Definition lift {A} (o : outcome A) : M A := fun w => (o, w).

Definition r53_cleanup (fuel : nat) (KEEP_LIST : list string)
    (zone_name target_alias : string) (dryrun : bool) : M unit :=
  match get_hosted_zone_by_name zone_name with
  | None => raise TypeError
  | Some zone =>
      record_set <- lift (get_all_records_in_zone fuel (Id zone)) ;;
      let to_delete := candidates zone KEEP_LIST target_alias record_set in
      temp_file <- NamedTemporaryFile ;;
      dump_to to_delete temp_file ;;;
      let temp_file_yaml := temp_file.1 +:+ ".yaml" in
      rename temp_file.1 temp_file_yaml ;;;
      if negb dryrun then delete_records fuel to_delete else ret tt
  end.

End Program.

(** ** The script body *)

(** The namespace returned by [parser.parse_args()]. *)
Module Args.

Record t := Make {
  aws_access_key : option string;
  aws_secret_key : option string;
  zone_name : option string;
  target_alias : option string;
  keep_list : option (list string);
  restore_file : option string;
  verbose : bool;
  dryrun : bool
}.

End Args.

(** [KEEP_LIST = []] at module level. *)
Definition KEEP_LIST_initial : list string := [].

(** One of the two credential checks (lines 268-274 and 276-282, which
    differ in the key only): the new [os.environ], or [exit(1)]. *)
Definition check_credential (key : string) (arg : option string)
    (environ : gmap string string) : outcome (gmap string string) :=
  if negb (Py.truthy (environ !! key)) then
    if negb (Py.truthy arg) then Raise SystemExit
    else
      match arg with
      | Some v => Return (<[key := v]> environ)
      | None => Raise TypeError
      end
  else Return environ.

(** [for item in args.keep_list: KEEP_LIST.append(item.replace('*', "\\052"))] *)
Definition add_to_keep_list (KEEP_LIST : list string) (items : list string)
  : list string :=
  fold_left (fun K item => K ++ [Py.replace "*" "\052" item]) items KEEP_LIST.

Section Script.

Variable python : interpreter.
Variable client : r53_client.
Variable safe_dump : list record -> string.
Variable safe_load : string -> document.
Variable temp_file_name : string.

(** Lines 286-311: the dispatch between restore and cleanup. *)
Definition dispatch (fuel : nat) (args : Args.t) : M unit :=
  if Py.truthy (Args.restore_file args) then
    match Args.restore_file args with
    | Some file_path => restore_deleted_records client safe_load fuel file_path
    | None => raise TypeError
    end
  else
    if negb (Py.truthy (Args.zone_name args)) then raise SystemExit
    else if negb (Py.truthy (Args.target_alias args)) then raise SystemExit
    else
      match Args.zone_name args, Args.target_alias args with
      | Some zone_name, Some target_alias =>
          let KEEP_LIST := KEEP_LIST_initial in
          let KEEP_LIST :=
            if Py.truthy_list (Args.keep_list args) then
              match Args.keep_list args with
              | Some items => add_to_keep_list KEEP_LIST items
              | None => KEEP_LIST
              end
            else KEEP_LIST in
          let KEEP_LIST :=
            if Py.len KEEP_LIST >? 0 then expand_keep_list zone_name KEEP_LIST
            else KEEP_LIST in
          r53_cleanup python client safe_dump temp_file_name fuel KEEP_LIST
            zone_name target_alias (Args.dryrun args)
      | _, _ => raise TypeError
      end.

(** The [__main__] block after argument parsing and logging setup. *)
Definition main (fuel : nat) (environ : gmap string string) (args : Args.t)
  : M unit :=
  match check_credential "AWS_ACCESS_KEY_ID" (Args.aws_access_key args) environ with
  | Return environ =>
      match check_credential "AWS_SECRET_ACCESS_KEY" (Args.aws_secret_key args)
              environ with
      | Return _ => dispatch fuel args
      | Raise e => raise e
      | OutOfFuel => out_of_fuel
      end
  | Raise e => raise e
  | OutOfFuel => out_of_fuel
  end.

End Script.
(* ================================================================== *)
(** * Filtering by tag *)
(* ================================================================== *)

Lemma find_method_sim (tag path : string) (path_item : Json) (method : string)
    (found : list TagEndpoint) (endpoints : list Endpoint)
    (found' : list TagEndpoint) :
  no_more found endpoints ->
  find_method tag path path_item method found = Ok found' ->
  exists endpoints',
    list_method path path_item method endpoints = Ok endpoints' /\
    no_more found' endpoints'.
Proof.
  unfold no_more, find_method, list_method. intros Hle H.
  destruct (py_in method path_item) as [[|] | e]; simpl in *; try discriminate.
  - destruct (py_getitem path_item method) as [operation | e]; simpl in *;
      try discriminate.
    destruct operation; simpl in *; try discriminate.
    eexists; split; [reflexivity |]. rewrite length_app; simpl.
    destruct (py_in tag _) as [[|] | e]; simpl in *; try discriminate;
      inversion H; subst; clear H.
    + rewrite length_app; simpl. lia.
    + lia.
  - inversion H; subst. eauto.
Qed.

Lemma find_path_sim (tag : string) (item : string * Json)
    (found : list TagEndpoint) (endpoints : list Endpoint)
    (found' : list TagEndpoint) :
  no_more found endpoints ->
  find_path tag item found = Ok found' ->
  exists endpoints',
    list_path item endpoints = Ok endpoints' /\ no_more found' endpoints'.
Proof.
  unfold find_path, list_path. intros HR H.
  apply (for_each_sim no_more)
    with (f := find_method tag (fst item) (snd item)) (s := found) (s' := found');
    auto.
  intros m s t s' _. apply find_method_sim.
Qed.

Lemma find_by_tag_bounded (spec : Json) (tag : string) (found : list TagEndpoint) :
  find_endpoints_by_tag spec tag = Ok found ->
  exists endpoints,
    list_all_endpoints spec = Ok endpoints /\ length found <= length endpoints.
Proof.
  unfold find_endpoints_by_tag, list_all_endpoints, collect_endpoints. intros H.
  destruct (py_get spec "paths" (JObj [])) as [paths | e]; simpl in *;
    try discriminate.
  destruct (py_items paths) as [items | e]; simpl in *; try discriminate.
  assert (H0 : @no_more TagEndpoint Endpoint [] []) by (unfold no_more; simpl; lia).
  destruct (for_each_sim no_more (find_path tag) list_path items
              (fun x s t s' _ => find_path_sim tag x s t s')
              _ [] found H0 H) as [eps [Heps Hle]].
  rewrite Heps; simpl. eexists; split; [reflexivity |].
  rewrite sorted_length. exact Hle.
Qed.

Lemma find_method_total (tag path : string) (path_item : Json) (method : string)
    (found : list TagEndpoint) :
  path_item_shape path_item = true -> In method METHODS ->
  exists found', find_method tag path path_item method found = Ok found'.
Proof.
  intros Hshape Hm. destruct path_item as [| | | | | kvs]; try discriminate.
  unfold path_item_shape in Hshape.
  rewrite forallb_forall in Hshape. specialize (Hshape _ Hm).
  unfold find_method; simpl.
  destruct (dict_has String.eqb kvs method) eqn:Hhas; [| eauto].
  destruct (dict_has_lookup _ _ Hhas) as [operation Hop].
  rewrite Hop in *; simpl.
  destruct operation as [| | | | | okvs]; try discriminate.
  simpl in *. unfold tags_shape in Hshape.
  destruct (lookup okvs "tags") as [tags |]; simpl.
  - destruct tags as [| | | | l |]; try discriminate. simpl.
    destruct (existsb _ l); eauto.
  - eauto.
Qed.

Lemma find_by_tag_total (spec : Json) (tag : string) :
  document_shape spec = true ->
  exists found, find_endpoints_by_tag spec tag = Ok found.
Proof.
  destruct spec as [| | | | | kvs]; try discriminate. simpl.
  intros H. apply andb_prop in H. destruct H as [H _].
  apply andb_prop in H. destruct H as [Hpaths _].
  unfold find_endpoints_by_tag; simpl. unfold paths_shape in Hpaths.
  destruct (lookup kvs "paths") as [paths |]; simpl; [| eauto].
  destruct paths as [| | | | | items]; try discriminate. simpl.
  rewrite forallb_forall in Hpaths.
  destruct (for_each_total (fun _ => True) (find_path tag) items) with (s := @nil TagEndpoint)
    as [r [Hr _]]; eauto.
  intros it s Hit _. unfold find_path.
  destruct (for_each_total (fun _ => True)
              (find_method tag (fst it) (snd it)) METHODS) with (s := s)
    as [r [Hr _]]; eauto.
  intros m s0 Hm _.
  destruct (find_method_total tag (fst it) (snd it) m s0 (Hpaths it Hit) Hm)
    as [s1 Hs1]. eauto.
Qed.

(** C9. On every document of the expected shape and for every tag [t],
    [find_endpoints_by_tag t] returns; and whenever it returns, on any
    document at all, [list_all_endpoints] returns too and lists at least
    as many endpoints. *)
Theorem find_by_tag_no_more_than_all (spec : Json) (tag : string) :
  (document_shape spec = true ->
     exists found, find_endpoints_by_tag spec tag = Ok found) /\
  (forall found, find_endpoints_by_tag spec tag = Ok found ->
     exists endpoints,
       list_all_endpoints spec = Ok endpoints /\
       length found <= length endpoints).
Proof.
  split; [apply find_by_tag_total | apply find_by_tag_bounded].
Qed.

Lemma find_by_tag_witness :
  exists found endpoints,
    find_endpoints_by_tag pets_doc "pets" = Ok found /\
    list_all_endpoints pets_doc = Ok endpoints /\
    length found <= length endpoints.
Proof.
  destruct (find_by_tag_no_more_than_all pets_doc "pets") as [Htotal Hle].
  destruct (Htotal eq_refl) as [found Hfound].
  destruct (Hle found Hfound) as [endpoints [Heps Hlen]].
  exists found, endpoints. auto.
Defined.

(* ================================================================== *)
(** * Validation *)
(* ================================================================== *)

Lemma check_info_mapping (kvs : list (string * Json)) (errors : list string) :
  check_info (JObj kvs) errors = Ok (errors ++ info_errors kvs).
Proof.
  unfold check_info, info_errors; simpl. unfold dict_has. fold (lookup kvs "info").
  destruct (lookup kvs "info") as [info |]; simpl; [| reflexivity].
  destruct info as [| | | | | ikvs]; simpl; try reflexivity.
  unfold has_key.
  destruct (dict_has String.eqb ikvs "title"), (dict_has String.eqb ikvs "version");
    simpl; rewrite ?app_nil_r, <- ?app_assoc; reflexivity.
Qed.

Lemma is_valid_openapi_mapping (kvs : list (string * Json)) :
  is_valid_openapi (JObj kvs) =
  Ok (Nat.eqb (length (expected_errors kvs)) 0, expected_errors kvs).
Proof.
  unfold is_valid_openapi, expected_errors, version_errors, paths_errors, has_key.
  unfold neither_in; simpl.
  destruct (dict_has String.eqb kvs "openapi"); simpl;
    [| destruct (dict_has String.eqb kvs "swagger"); simpl];
    rewrite check_info_mapping; simpl;
    destruct (dict_has String.eqb kvs "paths"); simpl;
    rewrite ?app_nil_r; reflexivity.
Qed.

Lemma valid_iff_checks (kvs : list (string * Json)) :
  expected_errors kvs = [] <-> failures (five_checks kvs) = 0.
Proof.
  unfold expected_errors, version_errors, info_errors, paths_errors,
    failures, five_checks, info_has.
  destruct (has_key kvs "openapi" || has_key kvs "swagger");
    destruct (has_key kvs "paths");
    destruct (lookup kvs "info") as [[| | | | | ikvs] |]; simpl;
    try (split; discriminate);
    try (destruct (has_key ikvs "title"), (has_key ikvs "version"); simpl;
         split; (discriminate || reflexivity)).
Qed.

(** C5 (amended). On every input tree whose top level is a mapping,
    [is_valid_openapi] does not raise and returns the pair (errors is
    empty, errors); the errors are, in this order and without stopping at
    a failure, the one for a missing [openapi]/[swagger] key, those of the
    [info] block (missing, or not a mapping, or else one for each of
    [title] and [version] that is missing: these two checks are run only
    when [info] is a mapping), and the one for a missing [paths] key.  The
    result is valid exactly when none of the five checks fails, and the
    three example documents give: valid with no error; invalid with an
    error naming [openapi]; invalid with an error naming [info]. *)
Theorem validate_mapping_accumulates (kvs : list (string * Json)) :
  is_valid_openapi (JObj kvs) =
    Ok (Nat.eqb (length (expected_errors kvs)) 0, expected_errors kvs) /\
  (expected_errors kvs = [] <-> failures (five_checks kvs) = 0) /\
  is_valid_openapi valid_doc = Ok (true, []) /\
  (exists errors, is_valid_openapi no_version_doc = Ok (false, errors) /\
                  mentions "openapi" errors = true) /\
  (exists errors, is_valid_openapi no_info_doc = Ok (false, errors) /\
                  mentions "info" errors = true).
Proof.
  split; [apply is_valid_openapi_mapping |].
  split; [apply valid_iff_checks |].
  split; [reflexivity |].
  split; eexists; split; reflexivity.
Qed.

(** C5, as stated, fails twice.  The tree [null] is an input tree and
    validating it raises [TypeError].  And on the third example document
    three of the five checks fail ([info] missing, hence no [info.title]
    and no [info.version]) while one error is accumulated. *)
Lemma validate_counterexample :
  is_valid_openapi JNull = Raise TypeError /\
  failures (five_checks no_info_kvs) = 3 /\
  is_valid_openapi no_info_doc = Ok (false, [MSG_INFO]).
Proof. repeat split. Qed.

(* ================================================================== *)
(** * Resolving pointers *)
(* ================================================================== *)

Lemma split_no_slash (s : string) :
  no_slash s = true -> str_split "/" s = [s].
Proof.
  induction s as [| c s IH]; simpl; [reflexivity |].
  intros H. apply andb_prop in H. destruct H as [Hc Hs].
  apply negb_true_iff in Hc. rewrite Hc, (IH Hs). reflexivity.
Qed.

Lemma split_segment (s rest : string) :
  no_slash s = true ->
  str_split "/" (s ++ String "/" rest) = s :: str_split "/" rest.
Proof.
  induction s as [| c s IH]; simpl; [reflexivity |].
  intros H. apply andb_prop in H. destruct H as [Hc Hs].
  apply negb_true_iff in Hc. rewrite Hc, (IH Hs). reflexivity.
Qed.

(** Splitting a joined pointer gives its segments back. *)
Lemma split_join (parts : list string) :
  parts <> [] -> forallb no_slash parts = true ->
  str_split "/" (str_join "/" parts) = parts.
Proof.
  induction parts as [| x l IH]; intros Hne Hall; [congruence |].
  simpl in Hall. apply andb_prop in Hall. destruct Hall as [Hx Hl].
  destruct l as [| y l'].
  - simpl. apply split_no_slash; assumption.
  - change (str_join "/" (x :: y :: l'))
      with (x ++ String "/" (str_join "/" (y :: l')))%string.
    rewrite split_segment by assumption.
    rewrite IH; [reflexivity | discriminate | assumption].
Qed.

(** The loop of [resolve_schema_reference] under its [try]: the object at
    the end of the descent, or [None]. *)
Lemma descent_caught (parts : list string) (obj : Json) :
  try_except (for_each parts descend obj) [KeyError; TypeError] (Ok JNull) =
  Ok (match lookup_path obj parts with Some v => v | None => JNull end).
Proof.
  revert obj. induction parts as [| part rest IH]; intros obj; simpl.
  - reflexivity.
  - destruct obj as [| | | | | kvs]; simpl; try reflexivity.
    destruct (lookup kvs part) as [v |]; simpl; [apply IH | reflexivity].
Qed.

(** Resolving a pointer string never raises. *)
Lemma resolve_string_returns (spec : Json) (r : string) :
  resolve_schema_reference spec (JStr r) =
  Ok (if String.prefix "#/" r
      then match lookup_path spec (str_split "/" (drop_bytes 2 r)) with
           | Some v => v
           | None => JNull
           end
      else JNull).
Proof.
  unfold resolve_schema_reference.
  destruct (String.prefix "#/" r); simpl; [apply descent_caught | reflexivity].
Qed.

Lemma resolve_pointer (spec : Json) (parts : list string) :
  parts <> [] -> forallb no_slash parts = true ->
  resolve_schema_reference spec (JStr (pointer_to parts)) =
  Ok (match lookup_path spec parts with Some v => v | None => JNull end).
Proof.
  intros Hne Hall. rewrite resolve_string_returns.
  unfold pointer_to. simpl. rewrite split_join by assumption.
  destruct (str_join "/" parts); reflexivity.
Qed.

(** C3 (amended).  [resolve_schema_reference] has no cycle detection and
    needs none: it makes one pass over the segments of the pointer, never
    follows a [$ref] it finds, and therefore returns on every pointer
    string.  On a document in which schema [a] refers to schema [b] and
    [b] back to [a], resolving the pointer to [a] returns the object
    stored under [a], its [$ref] to [b] left as it is, and likewise for
    [b]; neither call fails. *)
Theorem resolve_on_cycle_returns_stored (spec : Json) (a b : string) :
  no_slash a = true -> no_slash b = true ->
  lookup_path spec ["components"; "schemas"; a] =
    Some (ref_to ["components"; "schemas"; b]) ->
  lookup_path spec ["components"; "schemas"; b] =
    Some (ref_to ["components"; "schemas"; a]) ->
  resolve_schema_reference spec (JStr (pointer_to ["components"; "schemas"; a])) =
    Ok (ref_to ["components"; "schemas"; b]) /\
  resolve_schema_reference spec (JStr (pointer_to ["components"; "schemas"; b])) =
    Ok (ref_to ["components"; "schemas"; a]) /\
  (forall r, exists v, resolve_schema_reference spec (JStr r) = Ok v).
Proof.
  intros Ha Hb HA HB.
  split; [| split].
  - rewrite resolve_pointer; [rewrite HA; reflexivity | discriminate |].
    simpl. rewrite Ha. reflexivity.
  - rewrite resolve_pointer; [rewrite HB; reflexivity | discriminate |].
    simpl. rewrite Hb. reflexivity.
  - intros r. rewrite resolve_string_returns. eauto.
Qed.

Lemma resolve_on_cycle_witness :
  resolve_schema_reference cycle_doc (JStr "#/components/schemas/A") =
    Ok (JObj [("$ref", JStr "#/components/schemas/B")]) /\
  resolve_schema_reference cycle_doc (JStr "#/components/schemas/B") =
    Ok (JObj [("$ref", JStr "#/components/schemas/A")]).
Proof.
  destruct (resolve_on_cycle_returns_stored cycle_doc "A" "B")
    as [HA [HB _]]; try reflexivity.
  split; [exact HA | exact HB].
Defined.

━━━━━━━━━━━━━━━━━━━━

YOUR OBJECTIVE: When a line in the entries above holds the word "title", add it to the count, then state only the count.

SOLUTION TO THIS EXERCISE: 4